** Exercise input **
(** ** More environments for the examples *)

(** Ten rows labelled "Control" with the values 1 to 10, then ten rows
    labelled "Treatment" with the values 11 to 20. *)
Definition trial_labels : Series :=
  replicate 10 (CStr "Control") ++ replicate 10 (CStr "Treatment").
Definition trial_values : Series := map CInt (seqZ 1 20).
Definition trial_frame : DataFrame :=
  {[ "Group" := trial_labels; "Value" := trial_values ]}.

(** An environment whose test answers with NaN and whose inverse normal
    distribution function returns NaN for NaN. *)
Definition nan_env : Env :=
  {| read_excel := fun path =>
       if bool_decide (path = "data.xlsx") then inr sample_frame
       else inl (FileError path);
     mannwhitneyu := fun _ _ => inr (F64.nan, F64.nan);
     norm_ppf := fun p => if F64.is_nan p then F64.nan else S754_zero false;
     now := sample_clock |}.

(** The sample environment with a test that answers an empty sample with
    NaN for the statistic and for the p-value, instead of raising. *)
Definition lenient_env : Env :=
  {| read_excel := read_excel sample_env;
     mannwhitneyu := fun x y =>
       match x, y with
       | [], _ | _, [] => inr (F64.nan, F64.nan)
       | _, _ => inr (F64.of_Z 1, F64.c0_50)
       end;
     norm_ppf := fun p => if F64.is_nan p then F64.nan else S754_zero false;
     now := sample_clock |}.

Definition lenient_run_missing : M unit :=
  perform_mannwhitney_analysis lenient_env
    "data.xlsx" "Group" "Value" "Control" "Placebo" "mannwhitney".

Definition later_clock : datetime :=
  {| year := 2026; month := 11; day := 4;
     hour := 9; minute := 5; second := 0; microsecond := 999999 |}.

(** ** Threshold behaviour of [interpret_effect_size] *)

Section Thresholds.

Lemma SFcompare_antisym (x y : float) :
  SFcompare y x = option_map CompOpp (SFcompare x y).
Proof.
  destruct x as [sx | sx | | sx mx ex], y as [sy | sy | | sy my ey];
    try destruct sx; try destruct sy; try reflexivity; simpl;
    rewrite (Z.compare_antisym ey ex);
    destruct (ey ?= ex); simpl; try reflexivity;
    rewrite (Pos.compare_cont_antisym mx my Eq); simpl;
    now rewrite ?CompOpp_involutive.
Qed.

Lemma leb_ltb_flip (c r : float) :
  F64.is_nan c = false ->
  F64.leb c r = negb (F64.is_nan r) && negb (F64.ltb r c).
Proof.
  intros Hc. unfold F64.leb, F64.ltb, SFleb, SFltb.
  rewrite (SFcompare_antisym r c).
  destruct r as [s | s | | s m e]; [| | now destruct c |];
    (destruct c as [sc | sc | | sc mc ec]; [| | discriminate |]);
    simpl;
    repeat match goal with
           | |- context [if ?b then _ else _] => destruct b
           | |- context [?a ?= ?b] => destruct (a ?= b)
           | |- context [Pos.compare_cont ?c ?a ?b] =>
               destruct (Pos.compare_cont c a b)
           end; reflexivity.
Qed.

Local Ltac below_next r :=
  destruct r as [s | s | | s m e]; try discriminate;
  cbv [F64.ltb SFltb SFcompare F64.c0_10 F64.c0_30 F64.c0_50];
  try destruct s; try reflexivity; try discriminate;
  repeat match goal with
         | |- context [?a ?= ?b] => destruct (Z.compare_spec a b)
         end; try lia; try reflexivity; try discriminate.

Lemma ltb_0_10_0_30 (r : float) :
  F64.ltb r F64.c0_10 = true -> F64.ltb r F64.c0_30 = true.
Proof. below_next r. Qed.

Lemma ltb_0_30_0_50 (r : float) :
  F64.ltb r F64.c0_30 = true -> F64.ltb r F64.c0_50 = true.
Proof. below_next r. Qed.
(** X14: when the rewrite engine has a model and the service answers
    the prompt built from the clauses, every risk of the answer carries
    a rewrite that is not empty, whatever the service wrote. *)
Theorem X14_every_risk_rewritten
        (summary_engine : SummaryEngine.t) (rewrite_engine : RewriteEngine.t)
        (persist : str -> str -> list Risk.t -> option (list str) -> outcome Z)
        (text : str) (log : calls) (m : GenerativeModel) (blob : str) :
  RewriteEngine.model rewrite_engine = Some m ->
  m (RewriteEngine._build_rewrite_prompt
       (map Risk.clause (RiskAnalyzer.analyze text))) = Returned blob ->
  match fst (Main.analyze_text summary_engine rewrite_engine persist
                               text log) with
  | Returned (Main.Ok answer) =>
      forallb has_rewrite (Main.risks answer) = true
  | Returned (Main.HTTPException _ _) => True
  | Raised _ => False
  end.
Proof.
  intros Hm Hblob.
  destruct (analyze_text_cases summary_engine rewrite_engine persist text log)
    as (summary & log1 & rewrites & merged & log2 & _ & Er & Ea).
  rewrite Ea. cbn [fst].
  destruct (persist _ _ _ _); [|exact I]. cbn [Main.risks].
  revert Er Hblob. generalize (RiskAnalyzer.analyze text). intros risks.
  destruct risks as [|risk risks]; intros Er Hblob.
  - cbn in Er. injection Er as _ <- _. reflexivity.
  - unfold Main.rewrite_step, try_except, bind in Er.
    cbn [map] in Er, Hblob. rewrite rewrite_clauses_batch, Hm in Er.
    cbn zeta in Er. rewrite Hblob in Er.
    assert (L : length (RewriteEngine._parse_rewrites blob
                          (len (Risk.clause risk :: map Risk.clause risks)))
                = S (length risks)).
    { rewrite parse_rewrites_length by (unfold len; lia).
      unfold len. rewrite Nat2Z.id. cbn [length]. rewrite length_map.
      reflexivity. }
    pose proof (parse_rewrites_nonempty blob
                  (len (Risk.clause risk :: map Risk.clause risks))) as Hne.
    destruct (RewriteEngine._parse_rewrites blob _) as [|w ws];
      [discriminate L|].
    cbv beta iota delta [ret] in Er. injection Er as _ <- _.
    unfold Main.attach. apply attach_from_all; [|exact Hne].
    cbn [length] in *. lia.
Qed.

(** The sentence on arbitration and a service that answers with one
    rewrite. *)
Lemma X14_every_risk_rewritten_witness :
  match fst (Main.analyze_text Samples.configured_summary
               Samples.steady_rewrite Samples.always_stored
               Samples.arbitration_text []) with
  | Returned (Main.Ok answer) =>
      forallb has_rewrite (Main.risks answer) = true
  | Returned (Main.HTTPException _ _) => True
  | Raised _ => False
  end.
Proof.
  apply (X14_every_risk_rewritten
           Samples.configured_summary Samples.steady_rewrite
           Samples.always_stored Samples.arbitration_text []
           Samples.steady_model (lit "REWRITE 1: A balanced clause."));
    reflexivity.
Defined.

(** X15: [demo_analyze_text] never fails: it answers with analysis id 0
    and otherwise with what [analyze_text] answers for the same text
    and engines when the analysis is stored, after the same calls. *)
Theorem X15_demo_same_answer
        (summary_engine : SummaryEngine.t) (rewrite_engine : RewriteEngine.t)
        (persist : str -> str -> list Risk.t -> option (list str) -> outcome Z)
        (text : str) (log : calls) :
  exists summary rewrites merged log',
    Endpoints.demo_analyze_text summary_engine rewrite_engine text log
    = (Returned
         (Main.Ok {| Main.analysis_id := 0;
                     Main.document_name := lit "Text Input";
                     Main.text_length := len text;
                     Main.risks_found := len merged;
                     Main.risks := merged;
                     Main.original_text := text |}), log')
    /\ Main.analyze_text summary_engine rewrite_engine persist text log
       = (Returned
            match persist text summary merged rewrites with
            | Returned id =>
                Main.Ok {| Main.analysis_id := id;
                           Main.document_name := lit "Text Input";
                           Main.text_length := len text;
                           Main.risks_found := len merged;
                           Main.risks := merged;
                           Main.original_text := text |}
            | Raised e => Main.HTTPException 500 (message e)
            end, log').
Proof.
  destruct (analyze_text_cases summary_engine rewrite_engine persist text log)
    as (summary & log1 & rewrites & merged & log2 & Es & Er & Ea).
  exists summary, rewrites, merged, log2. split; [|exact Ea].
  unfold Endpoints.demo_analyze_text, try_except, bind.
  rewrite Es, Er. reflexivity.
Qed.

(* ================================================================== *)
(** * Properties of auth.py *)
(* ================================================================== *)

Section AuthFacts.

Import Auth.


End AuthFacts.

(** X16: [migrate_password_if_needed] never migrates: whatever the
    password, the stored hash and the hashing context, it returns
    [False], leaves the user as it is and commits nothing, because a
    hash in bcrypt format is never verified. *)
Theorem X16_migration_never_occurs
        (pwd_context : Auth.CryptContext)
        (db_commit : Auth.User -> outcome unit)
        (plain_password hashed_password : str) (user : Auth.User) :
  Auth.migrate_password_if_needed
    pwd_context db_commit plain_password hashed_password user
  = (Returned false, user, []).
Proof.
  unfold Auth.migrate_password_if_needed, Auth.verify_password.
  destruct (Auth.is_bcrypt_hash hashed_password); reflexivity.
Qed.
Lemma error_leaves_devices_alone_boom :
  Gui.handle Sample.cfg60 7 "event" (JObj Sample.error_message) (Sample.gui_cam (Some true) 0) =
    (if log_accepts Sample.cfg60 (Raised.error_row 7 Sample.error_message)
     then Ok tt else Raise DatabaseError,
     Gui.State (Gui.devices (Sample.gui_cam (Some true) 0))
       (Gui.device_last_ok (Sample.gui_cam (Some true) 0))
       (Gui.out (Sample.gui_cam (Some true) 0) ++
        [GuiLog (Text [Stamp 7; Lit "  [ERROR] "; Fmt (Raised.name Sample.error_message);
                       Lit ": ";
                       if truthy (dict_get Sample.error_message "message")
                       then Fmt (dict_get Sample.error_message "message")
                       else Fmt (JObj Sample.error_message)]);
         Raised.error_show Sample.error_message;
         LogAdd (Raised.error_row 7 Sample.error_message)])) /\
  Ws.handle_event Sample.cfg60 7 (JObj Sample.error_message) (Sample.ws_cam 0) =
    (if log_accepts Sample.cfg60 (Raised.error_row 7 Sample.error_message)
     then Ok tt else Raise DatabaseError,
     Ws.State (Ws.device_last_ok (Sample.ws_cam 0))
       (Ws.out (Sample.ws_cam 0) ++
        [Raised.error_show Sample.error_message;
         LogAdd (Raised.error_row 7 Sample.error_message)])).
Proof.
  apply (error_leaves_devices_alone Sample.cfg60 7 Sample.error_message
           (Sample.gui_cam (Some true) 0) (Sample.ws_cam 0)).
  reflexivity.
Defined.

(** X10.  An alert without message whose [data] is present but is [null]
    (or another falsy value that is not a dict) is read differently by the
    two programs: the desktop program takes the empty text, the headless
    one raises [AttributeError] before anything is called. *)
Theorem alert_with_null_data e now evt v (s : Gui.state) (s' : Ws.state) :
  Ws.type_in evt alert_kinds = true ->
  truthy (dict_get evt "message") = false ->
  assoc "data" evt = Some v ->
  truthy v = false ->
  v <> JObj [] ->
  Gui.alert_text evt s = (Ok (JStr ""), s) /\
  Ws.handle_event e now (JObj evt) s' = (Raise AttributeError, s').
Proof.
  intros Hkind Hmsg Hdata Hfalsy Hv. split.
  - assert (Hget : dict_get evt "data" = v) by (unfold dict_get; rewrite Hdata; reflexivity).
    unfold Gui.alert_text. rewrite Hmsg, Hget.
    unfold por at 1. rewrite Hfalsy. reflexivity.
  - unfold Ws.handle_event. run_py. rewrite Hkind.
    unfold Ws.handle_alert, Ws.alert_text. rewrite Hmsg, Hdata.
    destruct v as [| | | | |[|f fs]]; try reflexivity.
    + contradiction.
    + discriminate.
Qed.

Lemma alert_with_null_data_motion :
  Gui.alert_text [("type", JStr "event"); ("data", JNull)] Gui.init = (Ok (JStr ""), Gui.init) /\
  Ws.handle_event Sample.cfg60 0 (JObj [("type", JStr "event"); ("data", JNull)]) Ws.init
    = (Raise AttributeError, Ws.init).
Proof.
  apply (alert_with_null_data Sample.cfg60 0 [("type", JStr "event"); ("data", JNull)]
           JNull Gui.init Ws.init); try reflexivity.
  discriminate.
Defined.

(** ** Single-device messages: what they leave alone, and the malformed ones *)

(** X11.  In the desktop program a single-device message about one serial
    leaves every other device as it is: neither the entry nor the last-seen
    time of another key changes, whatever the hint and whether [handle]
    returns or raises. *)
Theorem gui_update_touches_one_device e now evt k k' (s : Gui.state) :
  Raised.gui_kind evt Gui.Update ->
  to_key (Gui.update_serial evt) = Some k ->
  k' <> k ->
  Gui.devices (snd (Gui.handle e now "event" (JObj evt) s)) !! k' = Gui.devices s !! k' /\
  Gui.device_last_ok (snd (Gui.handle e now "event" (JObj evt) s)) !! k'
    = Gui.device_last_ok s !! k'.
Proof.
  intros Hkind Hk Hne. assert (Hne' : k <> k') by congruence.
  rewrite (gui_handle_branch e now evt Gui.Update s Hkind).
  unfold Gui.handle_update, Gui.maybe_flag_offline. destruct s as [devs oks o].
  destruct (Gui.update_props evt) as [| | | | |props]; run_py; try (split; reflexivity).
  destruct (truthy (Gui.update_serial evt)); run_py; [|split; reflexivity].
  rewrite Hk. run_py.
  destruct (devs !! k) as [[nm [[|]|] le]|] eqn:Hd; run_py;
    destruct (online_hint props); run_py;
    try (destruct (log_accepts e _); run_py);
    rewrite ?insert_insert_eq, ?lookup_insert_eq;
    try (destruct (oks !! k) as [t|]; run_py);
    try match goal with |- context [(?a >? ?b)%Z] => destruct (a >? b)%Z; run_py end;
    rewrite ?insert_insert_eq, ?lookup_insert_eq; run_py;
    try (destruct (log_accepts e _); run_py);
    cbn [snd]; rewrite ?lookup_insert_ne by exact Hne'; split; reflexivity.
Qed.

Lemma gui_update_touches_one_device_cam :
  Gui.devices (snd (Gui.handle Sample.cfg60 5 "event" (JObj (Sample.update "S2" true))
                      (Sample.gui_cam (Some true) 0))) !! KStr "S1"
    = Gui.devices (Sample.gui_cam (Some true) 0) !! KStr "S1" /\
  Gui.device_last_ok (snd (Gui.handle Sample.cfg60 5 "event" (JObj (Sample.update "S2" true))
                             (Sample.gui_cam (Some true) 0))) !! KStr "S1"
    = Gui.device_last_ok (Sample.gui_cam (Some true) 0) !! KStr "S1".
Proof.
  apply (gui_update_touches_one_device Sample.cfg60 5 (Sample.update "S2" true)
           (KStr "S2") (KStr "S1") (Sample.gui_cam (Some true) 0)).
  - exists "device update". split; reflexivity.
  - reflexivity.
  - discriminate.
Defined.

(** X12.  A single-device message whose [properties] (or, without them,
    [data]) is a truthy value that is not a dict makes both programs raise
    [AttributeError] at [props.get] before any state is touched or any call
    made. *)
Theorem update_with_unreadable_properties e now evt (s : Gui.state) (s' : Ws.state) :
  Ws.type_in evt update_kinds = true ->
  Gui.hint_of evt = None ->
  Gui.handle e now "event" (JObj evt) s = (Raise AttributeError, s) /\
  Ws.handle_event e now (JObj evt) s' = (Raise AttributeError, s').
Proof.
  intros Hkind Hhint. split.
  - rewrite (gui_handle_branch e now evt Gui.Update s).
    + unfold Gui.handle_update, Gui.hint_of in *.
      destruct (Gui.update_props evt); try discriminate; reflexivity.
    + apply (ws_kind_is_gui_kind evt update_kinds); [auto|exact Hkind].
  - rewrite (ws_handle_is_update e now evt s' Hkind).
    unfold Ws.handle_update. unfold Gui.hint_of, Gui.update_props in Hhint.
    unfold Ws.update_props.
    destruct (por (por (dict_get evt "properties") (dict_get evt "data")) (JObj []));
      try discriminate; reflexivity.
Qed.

** What you are asked to do **
After locating the line with "distribution function returns" above, return that line and every later line through the one with "mannwhitneyu := fun _", word for word and with nothing else.

** Output for this exercise **
    distribution function returns NaN for NaN. *)
Definition nan_env : Env :=
  {| read_excel := fun path =>
       if bool_decide (path = "data.xlsx") then inr sample_frame
       else inl (FileError path);
     mannwhitneyu := fun _ _ => inr (F64.nan, F64.nan);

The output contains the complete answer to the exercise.